EXERCISE –
Whenever a line below includes the word "bool", copy that line.

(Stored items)
>>>>>
(* ===== verification/TimerWheel.v ===== *)
(** * TimerWheel: the layered timing wheel of src/core/timer_wheel.cpp

    A [shared_ptr<TimerTask>] is an address of [heap]; a slot is the list of the
    addresses it holds, so the copies and moves of the code are the model's.
    The clock is the sequence of the values [steady_clock] returns, one per
    read; a callback is a name and [cb] what running it does to the wheel (an
    exception it throws is caught, so it only leaves the state it reached).
    [Undefined] is an index out of range, a division by zero or an [int] expression
    that overflows, [Fuel] a loop that does not end.  (The times are [int64_t]s of
    milliseconds, far from their bounds.)  The calls are sequential: the background thread's
    [tick] takes no lock, and its races with the callers are not modelled. *)

From S2P Require Import Prelude.
From S2P Require Import Framing.

Record TimerHandle := mkHandle { handle_id : Z; valid : bool }.

Definition TimerHandle_default : TimerHandle := mkHandle 0 false.

Definition invalidate (h : TimerHandle) : TimerHandle := mkHandle (handle_id h) false.

(** [callback] is [None] for an empty [std::function]. *)
Record TimerTask := mkTask {
  id : Z;
  callback : option Z;
  expire_time : Z;
  interval : Z;
  rounds_left : Z;
  cancelled : bool
}.

Definition with_expire (e : Z) (t : TimerTask) : TimerTask :=
  mkTask (id t) (callback t) e (interval t) (rounds_left t) (cancelled t).
Definition with_rounds (r : Z) (t : TimerTask) : TimerTask :=
  mkTask (id t) (callback t) (expire_time t) (interval t) r (cancelled t).
Definition with_cancelled (t : TimerTask) : TimerTask :=
  mkTask (id t) (callback t) (expire_time t) (interval t) (rounds_left t) true.

Record Wheel := mkWheel {
  slots : list (list Z);
  current_slot : Z;
  tick_ms : Z;
  wheel_size : Z;
  total_ms : Z
}.

Record timer_wheel := mkTimerWheel {
  wheels_ : list Wheel;
  running_ : bool;
  next_id_ : Z;
  task_map_ : gmap Z Z;
  heap : gmap Z TimerTask;
  next_addr : Z;
  reads : nat
}.

(** The field updates. *)
Definition set_wheels (ws : list Wheel) (s : timer_wheel) : timer_wheel :=
  mkTimerWheel ws (running_ s) (next_id_ s) (task_map_ s) (heap s) (next_addr s) (reads s).
Definition set_running (b : bool) (s : timer_wheel) : timer_wheel :=
  mkTimerWheel (wheels_ s) b (next_id_ s) (task_map_ s) (heap s) (next_addr s) (reads s).
Definition set_map (m : gmap Z Z) (s : timer_wheel) : timer_wheel :=
  mkTimerWheel (wheels_ s) (running_ s) (next_id_ s) m (heap s) (next_addr s) (reads s).
Definition store (p : Z) (t : TimerTask) (s : timer_wheel) : timer_wheel :=
  mkTimerWheel (wheels_ s) (running_ s) (next_id_ s) (task_map_ s) (<[p := t]> (heap s)) (next_addr s) (reads s).

(** [std::make_shared<TimerTask>]. *)
Definition make_shared (t : TimerTask) (s : timer_wheel) : Z * timer_wheel :=
  (next_addr s, mkTimerWheel (wheels_ s) (running_ s) (next_id_ s) (task_map_ s)
                  (<[next_addr s := t]> (heap s)) (next_addr s + 1) (reads s)).

Definition generate_id (s : timer_wheel) : Z * timer_wheel :=
  (next_id_ s, mkTimerWheel (wheels_ s) (running_ s) (u64 (next_id_ s + 1)) (task_map_ s)
                 (heap s) (next_addr s) (reads s)).

(** [Wheel(size, tick)]; a negative [size] makes [slots] throw. *)
Definition new_wheel (size tick : Z) : outcome Wheel :=
  if size <? 0 then Undefined
  else total ←o as_int (size * tick); Ok (mkWheel (replicate (Z.to_nat size) []) 0 tick size total).

(** The layers of the constructor, the tick growing by a factor each, also after the
    last one. *)
Fixpoint make_wheels (layers : nat) (size current_tick : Z) : outcome (list Wheel) :=
  match layers with
  | O => Ok []
  | S n =>
      w ←o new_wheel size current_tick;
      next_tick ←o as_int (current_tick * size);
      ws ←o make_wheels n size next_tick;
      Ok (w :: ws)
  end.

Definition TimerWheel (tick size : Z) (layers : nat) : outcome timer_wheel :=
  ws ←o make_wheels layers size tick; Ok (mkTimerWheel ws false 1 ∅ ∅ 0 0).

(** Slot [slot] of layer [layer]. *)
Definition slot_at (layer : nat) (slot : Z) (s : timer_wheel) : option (list Z) :=
  w ← wheels_ s !! layer; if slot <? 0 then None else slots w !! Z.to_nat slot.

Definition set_slot (layer : nat) (slot : Z) (l : list Z) (s : timer_wheel) : timer_wheel :=
  set_wheels (alter (fun w => mkWheel (<[Z.to_nat slot := l]> (slots w)) (current_slot w) (tick_ms w)
                                (wheel_size w) (total_ms w)) layer (wheels_ s)) s.

(** [slots[slot].tasks.push_back(task)]. *)
Definition push_back (layer : nat) (slot : Z) (p : Z) (s : timer_wheel) : outcome timer_wheel :=
  l ←o need (slot_at layer slot s); Ok (set_slot layer slot (l ++ [p]) s).

(** [it = tasks.erase(it)], the iterator a position of the list. *)
Definition erase_at (layer : nat) (slot : Z) (i : nat) (s : timer_wheel) : outcome timer_wheel :=
  l ←o need (slot_at layer slot s); Ok (set_slot layer slot (delete i l) s).

(** The loop that picks the layer. *)
Fixpoint find_layer (ws : list Wheel) (delay : Z) : option nat :=
  match ws with
  | [] => None
  | [w] => Some O
  | w :: ws' => if delay <? total_ms w then Some O else S <$> find_layer ws' delay
  end.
<<<<<
OUTPUT FOR THIS EXERCISE –
Record TimerHandle := mkHandle { handle_id : Z; valid : bool }.
  cancelled : bool
  running_ : bool;
Definition set_running (b : bool) (s : timer_wheel) : timer_wheel :=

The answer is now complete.